Passados três meses desde a primeira confirmação de um caso da Covid-19 no Brasil, em 26 de fevereiro, a doença atinge todos os Estados do país de forma desigual. A diferença na incidência da doença a cada 100 mil habitantes chega a ser de quase 27 vezes entre o estado com a maior taxa (Amapá, com 778,5 casos por 100 mil pessoas) e o Estado com a menor (o Paraná, com 29,1).
A aceleração da pandemia também é contrastante entre as regiões. Na última semana, o número de casos em todo o território nacional aumentou cerca de 47,5%, mas o valor oscilou entre 101%, no Acre, até 32% em São Paulo. Minas circulou ao redor da média, com taxa de crescimento da pandemia de 48%.
É uma taxa que o Estado mineiro seguiu durante este mês, variando entre 40% e 50%, segundo análise do médico e pesquisador José Rocha Faria Neto, da Pontifícia Universidade Católica do Paraná (PUC-PR). “Olhar o Brasil como um todo não diz nada sobre a realidade dos Estados, que estão em pontos totalmente distintos entre si”, diz o pesquisador. Sua equipe está no início de uma análise sobre quais fatores de cada Estado explicam a dinâmica da epidemia nas regiões.
Acompanhando a evolução do número de casos por 100 mil habitantes desde o início de março, Minas Gerais tem figurado entre as regiões com menos ocorrências. Atualmente, são 32,9 doentes confirmados por 100 mil habitantes — número 5,4 vezes menor que a média nacional, de 178,4 casos a cada 100 mil habitantes.
Isso mantém Minas como segundo Estado com menos casos a cada 100 mil pessoas — ao longo de maio, a posição foi trocada com o Mato Grosso do Sul, enquanto o Paraná permanece com a menor taxa, de 29,1. A taxa de óbitos em Minas também é uma das menores do país, alcançando 1,1.
Por outro lado, se fossem países, os Estados do Amapá, Amazonas, Ceará, Pará, Pernambuco e Rio de Janeiro fariam parte das 20 nações com maior número de mortes por 100 mil habitantes no mundo. No Amazonas, a taxa atual é 43, quase quatro vezes maior que a nacional e pouco menos de 40 vezes a de Minas.
“Se quem vai determiná-las é o governo federal ou o estadual, não me cabe dizer, mas as políticas têm que ser regionalizadas”, defende Faria Neto. Agora, ele e a equipe vão se debruçar sobre dados como a economia de cada Estado e a taxa de isolamento social nas cidades para entender o que está por trás das diferenças.

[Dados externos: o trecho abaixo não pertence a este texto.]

Lemma record_live existing budget meta start j :
  journal_record existing budget (rt_schedule router) (rt_stp_default router) detached (rt_symbol_config router) meta start = Done (Ok j) ->
  log_failed (j_log j) = false.
Proof using WireLaws0 WireLaws1 WireLaws2 WireLaws3 WireLaws4 WireLaws5.
  unfold journal_record. destruct (recording_create _ _ _ _ _ _ _) as [[r|e]| |]; try done. cbn [obind].
  destruct (journal_open _ _ _ _ _) as [[j0|e]| |] eqn:Ho; try done. cbn [obind]. intros [= <-]. cbn [set_recording j_log].
  destruct (run_invariant _ _ _ _ _ _ (run_open _ _ _ _ _ Ho)) as [(rs & _ & Hr) _]. by rewrite (recorded_failed _ _ _ _ _ _ Hr).
Qed.

Lemma router_configured : configured (rt_schedule router) (rt_symbol_config router).
Proof using Hrouter.
  unfold start_router in Hrouter. match type of Hrouter with (match ?m with _ => _ end) = _ => destruct m as [schedule|] eqn:Hs; [|done] end.
  destruct (stp_mode_parse _) as [stp|]; [|done]. destruct (read_optional_env _ (env_symbols env)); [|done].
  destruct (read_optional_env _ (env_max_symbols env)); [|done].
  destruct (parse_symbol_admission _ _) as [[allowed limit]|]; [|done]. destruct (load_env _ _) as [config|] eqn:Hl; [|done].
  injection Hrouter as <-. cbn [rt_schedule rt_symbol_config]. split.
  - unfold load_env in Hl. destruct (env_symbol_config env) as [path| |]; [|injection Hl as <-; by exists ""%string|done].
    case_bool_decide; [injection Hl as <-; by exists ""%string|]. destruct (read_file path) as [text|]; [|done]. exists text. by destruct (parse_config text); [injection Hl as ->|].
  - destruct (env_schedule env) as [v| |]; [|by injection Hs as <-|done]. destruct (parse_schedule v) as [sc|] eqn:Hv; [|done]. injection Hs as <-. by exists v.
Qed.

(** C2: The running server recovers. Started on a new log or on the log of any
    earlier life, whatever connections, messages, timers and tasks do and in
    whatever order, the log on the disk opens to the engines of the running
    server, with the execution id counter, digests and sequence number and only
    the connections replaced; and when a write fails and the process exits, what
    it leaves opens to the journal before that input or after it. *)
Theorem server_recovers path existing budget log now started disk trace s0 s :
  env_run_record env = None -> env_event_log env = Some path ->
  log = [] \/ (exists j lost, run_of j lost /\ log = log_file (j_log j)) -> 0 <= nanos now < 1000000000 ->
  start_server env read_file existing budget log now started detached disk trace = Done (Ok s0) -> server_run s0 s ->
  (exists j log', sv_journal s = Some j /\ reopens_to j None log') /\
  forall e j', server_step s (Err (e, j')) -> exists lost log', reopens_to j' lost log'.
Proof using Hrouter WireLaws0 WireLaws1 WireLaws2 WireLaws3 WireLaws4 WireLaws5.
  intros Hrec Hlog Hfile Hn Hstart Hrun.
  destruct (start_server_journal _ _ _ _ _ _ _ _ _ _ _ _ Hrouter (or_intror (mk_is_Some _ _ Hlog)) Hstart) as (j0 & j1 & Hj0 & Htick & ->).
  assert (run_of j0 None) as Hrun0.
  { unfold start_journal in Hj0. rewrite Hrec, Hlog in Hj0. case_bool_decide; [done|]. destruct (journal_open _ _ _ _ _) as [[j|e]| |] eqn:Ho; try done.
    injection Hj0 as <-. destruct Hfile as [->|(j' & lost & Hj' & ->)]; [by apply run_open|by eapply run_reopen]. }
  destruct (run_kept _ _ _ _ _ run_of_kept (ticks_kept _ _ _ _ _ run_of_kept Hn _ _ Hrun0 Htick) Hrun) as (j & Hj & Hrunj). split.
  - exists j. destruct (invariant_reopens _ _ _ _ _ _ (run_invariant _ _ _ _ _ _ Hrunj)) as (log' & Hre & _). by exists log'.
  - intros e j' Hstep. destruct (run_ok _ _ _ (server_new_ok router (Some j1) detached) Hrun) as [kind Hok].
    destruct (step_ok _ _ _ _ Hok Hstep) as [(sym & at_ & d & t & j2 & input & owner & Hj2 & Hin & Ha) _]. rewrite Hj in Hj2. injection Hj2 as <-.
    destruct (invariant_reopens _ _ _ _ _ _ (run_invariant _ _ _ _ _ _ (run_apply _ _ _ _ _ _ _ _ _ _ _ _ _ _ Hrunj Hin Ha))) as (log' & Hre & _). eauto.
Qed.

(** What an inspection finds of a run that a server has recorded. *)
Lemma server_recording_inspected path existing budget budget' log now disk trace s0 s j j' a b c d written r' found :
  env_run_record env = Some path -> env_event_log env = None -> 0 <= nanos now < 1000000000 ->
  start_server env read_file existing budget log now (wall_time a b) detached disk trace = Done (Ok s0) -> server_run s0 s ->
  sv_journal s = Some j -> text_recorded j ->
  shutdown_drain budget' (wall_time c d) false false s = Ok (written, Some j') -> j_recording j' = Some r' -> crash_view r' found ->
  exists i, inspect_bundle (Some (with_log (log_file (j_log j)) found)) = Done (Ok i) /\ gives_back j i.
Proof using Hrouter sha_laws build_laws WireLaws0 WireLaws1 WireLaws2 WireLaws3 WireLaws4 WireLaws5.
  intros Hrec Hlog Hn Hstart Hrun Hj Htext Hdrain Hr' Hview.
  destruct (start_server_journal _ _ _ _ _ _ _ _ _ _ _ _ Hrouter (or_introl (mk_is_Some _ _ Hrec)) Hstart) as (j0 & j1 & Hj0 & Htick & ->).
  assert (exists meta, recorded_from meta (wall_time a b) j0 /\ log_failed (j_log j0) = false) as (meta & Hrun0).
  { unfold start_journal in Hj0. rewrite Hrec, Hlog in Hj0. case_bool_decide; [done|]. destruct (env_run_meta env) as [v| |]; [exists v|exists "{}"%string|done];
      (destruct (journal_record _ _ _ _ _ _ _ _) as [[j3|e]| |] eqn:Ho; try done; injection Hj0 as <-; split; [by eapply rr_start|by eapply record_live]). }
  destruct (run_kept _ _ _ _ _ (recorded_kept meta _) (ticks_kept _ _ _ _ _ (recorded_kept meta _) Hn _ _ Hrun0 Htick) Hrun) as (j2 & Hj2 & Hrunj & Hlive).
  rewrite Hj in Hj2. injection Hj2 as <-. unfold shutdown_drain in Hdrain. cbv zeta in Hdrain. rewrite Hj in Hdrain.
  destruct (journal_finish budget' (wall_time c d) j) as [[u|e] j3] eqn:Hfin; [|done]. destruct u. injection Hdrain as _ ->.
  destruct (inspected_after_crash _ _ _ _ _ _ _ _ _ _ _ _ _ _ _ router_configured Hrunj Hlive Htext Hfin Hr' Hview) as (M & _ & [(_ & Hx & _)|[_ H]]); [done|exact H].
Qed.

(** C5: A recorded server run verifies. A server started with recording on that
    runs in any way and shuts down without an error leaves a bundle whose offline
    replay, read at once or after any crash, is verified and gives the summary and
    the final state of the server's engines. *)
Theorem server_recording_verifies path existing budget budget' log now disk trace s0 s j j' a b c d written r' found :
  env_run_record env = Some path -> env_event_log env = None -> 0 <= nanos now < 1000000000 ->
  start_server env read_file existing budget log now (wall_time a b) detached disk trace = Done (Ok s0) -> server_run s0 s ->
  sv_journal s = Some j -> text_recorded j ->
  shutdown_drain budget' (wall_time c d) false false s = Ok (written, Some j') -> j_recording j' = Some r' -> crash_view r' found ->
  replay_bundle (Some (with_log (log_file (j_log j)) found)) = Done (Ok (mkReplayResult true (journal_summary j) (journal_state j))).
Proof using Hrouter sha_laws build_laws WireLaws0 WireLaws1 WireLaws2 WireLaws3 WireLaws4 WireLaws5.
  intros Hrec Hlog Hn Hstart Hrun Hj Htext Hdrain Hr' Hview.
  destruct (server_recording_inspected _ _ _ _ _ _ _ _ _ _ _ _ _ _ _ _ _ _ _ Hrec Hlog Hn Hstart Hrun Hj Htext Hdrain Hr' Hview) as (i & Hi & G1 & G2 & G3 & G4).
  unfold replay_bundle. rewrite Hi. cbn [obind rbind]. by rewrite G1, G2, G3, G4.
Qed.
End theorems.

(** ** Witnesses *)

#[local] Existing Instance wire_of.
#[local] Existing Instance wire_of_laws.
#[local] Existing Instance sample_sha.
#[local] Existing Instance sample_build.
#[local] Existing Instance sample_sha_laws.
#[local] Existing Instance sample_build_laws.

Definition sample_router : SymbolRouter := mkRouter None StpNone None None [].

Definition sample_env (record event_log : option string) : Env :=
  mkEnv EnvNotPresent EnvNotPresent EnvNotPresent EnvNotPresent EnvNotPresent record event_log EnvNotPresent.

Definition no_file (path : string) : result string string := Err "no such file"%string.

Definition body_of (p : Payload) : list Z := encode_to_vec (Some p : FxpMessage).

Definition order_body : list Z := match sample_order "b1" "alice" 1 5 with INew order => body_of (PNewOrder order) | _ => [] end.

Definition cancel_body : list Z := body_of (POrderMassCancel (mkMassCancelRequest "alice" "" 0 "x1" 1)).

(** Connection 1 is accepted and sends an order, whose symbol's task starts and
    handles it. *)
Definition order_moves : list Move :=
  [MvAccept 1; MvReceive 1 order_body (mkTime 100 0); MvStart "FXP" (mkTime 100 1); MvMessage "FXP" (mkTime 100 2)].

(** A mass cancel follows, and is asked of every symbol. *)
Definition cancel_moves : list Move :=
  order_moves ++ [MvReceive 1 cancel_body (mkTime 100 3); MvHandler 1; MvHandler 1; MvMessage "FXP" (mkTime 100 4)].

Section sample.
Context (env : Env).

Abbreviation started := (start_server env no_file false 100 [] (mkTime 99 0) (wall_time 5 6) 0 (fun _ => Synced) (fun _ => Synced)).

Definition server0 : Server := match started with Done (Ok s) => s | _ => server_new sample_router None 0 end.

Definition server4 : Server := default server0 (moves order_moves server0).

Lemma checked_start : match started with Done (Ok _) => true | _ => false end = true -> started = Done (Ok server0).
Proof. unfold server0. destruct started as [[s|e]| |]; [intros _; reflexivity|discriminate..]. Qed.

Lemma checked_moves ms s : match moves ms s with Some _ => true | None => false end = true -> server_run s (default s (moves ms s)).
Proof.
  destruct (moves ms s) as [s'|] eqn:Hm; [intros _|discriminate]. exact (moves_run s ms s s' (srun_start s) Hm).
Qed.
End sample.

Definition log_env : Env := sample_env None (Some "commands.log"%string).

Lemma server_recovers_witness :
  exists j log', sv_journal (server4 log_env) = Some j /\ reopens None StpNone 0 [] j None log'.
Proof.
  refine (proj1 (server_recovers log_env no_file sample_router 0 _ "commands.log" false 100 [] (mkTime 99 0) (wall_time 5 6) (fun _ => Synced) (fun _ => Synced)
    (server0 log_env) (server4 log_env) _ _ _ _ (checked_start log_env _) (checked_moves order_moves (server0 log_env) _))).
  - vm_compute. reflexivity.
  - reflexivity.
  - reflexivity.
  - left. reflexivity.
  - split; [discriminate|reflexivity].
  - vm_compute. reflexivity.
  - vm_compute. reflexivity.
Defined.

Isolamento social precoce é hipótese para menor incidência da Covid-19 em Estados
O professor do Departamento de Estatística da Universidade Federal de Minas Gerais (UFMG), Luiz Henrique Duczmal, pesquisa a dinâmica da pandemia especialmente em diferentes cidades brasileiras. Sua hipótese é que decisões tomadas no início da pandemia ainda se refletem na dinâmica da doença. “As ações do começo estão fazendo uma diferença enorme. Em BH, tivemos ação muito rápida, com escolas fechando e redução de mobilidade social”, exemplifica. O decreto que estabelece medidas de isolamento na cidade começou a valer no dia 20 de março.
Ao mesmo tempo, o Estado do Amazonas decretou medidas de isolamento já no dia 16 de março, mas é hoje um dos com maior incidência da Covid-19. O professor José Rocha Faria Neto, da PUC-PR, aponta que adoção de medidas de distanciamento pelo governo não significa necessariamente cumprimento pela população. Sua equipe está analisando as taxas de isolamento em cada ponto para medir os efeitos do isolamento sobre os números dos Estados.
Ainda assim, ele não descarta que ações iniciais de combate à pandemia continuem interferindo nos números: “Avaliamos com muito interesse se o que aconteceu no começo é determinante para a evolução dos casos”.
Faria Neto também lembra que o desenrolar da pandemia aconteceu em momentos diferentes em cada local. O último Estado a confirmar casos foi Roraima, no dia 21 de março, quase um mês após a primeira confirmação do país, em São Paulo. De acordo com Faria Neto, isso não significa necessariamente que a dinâmica da pandemia nos municípios onde ela começou mais tarde vá ser “atrasada”, mas pode interferir na comparação entre eles.
“O que mais preocupa são os Estados onde o sistema de saúde já está saturado, independentemente do número de casos. O paciente que interna por Covid-19 não vai ficar internado dois ou três dias”, pontua Faria Neto.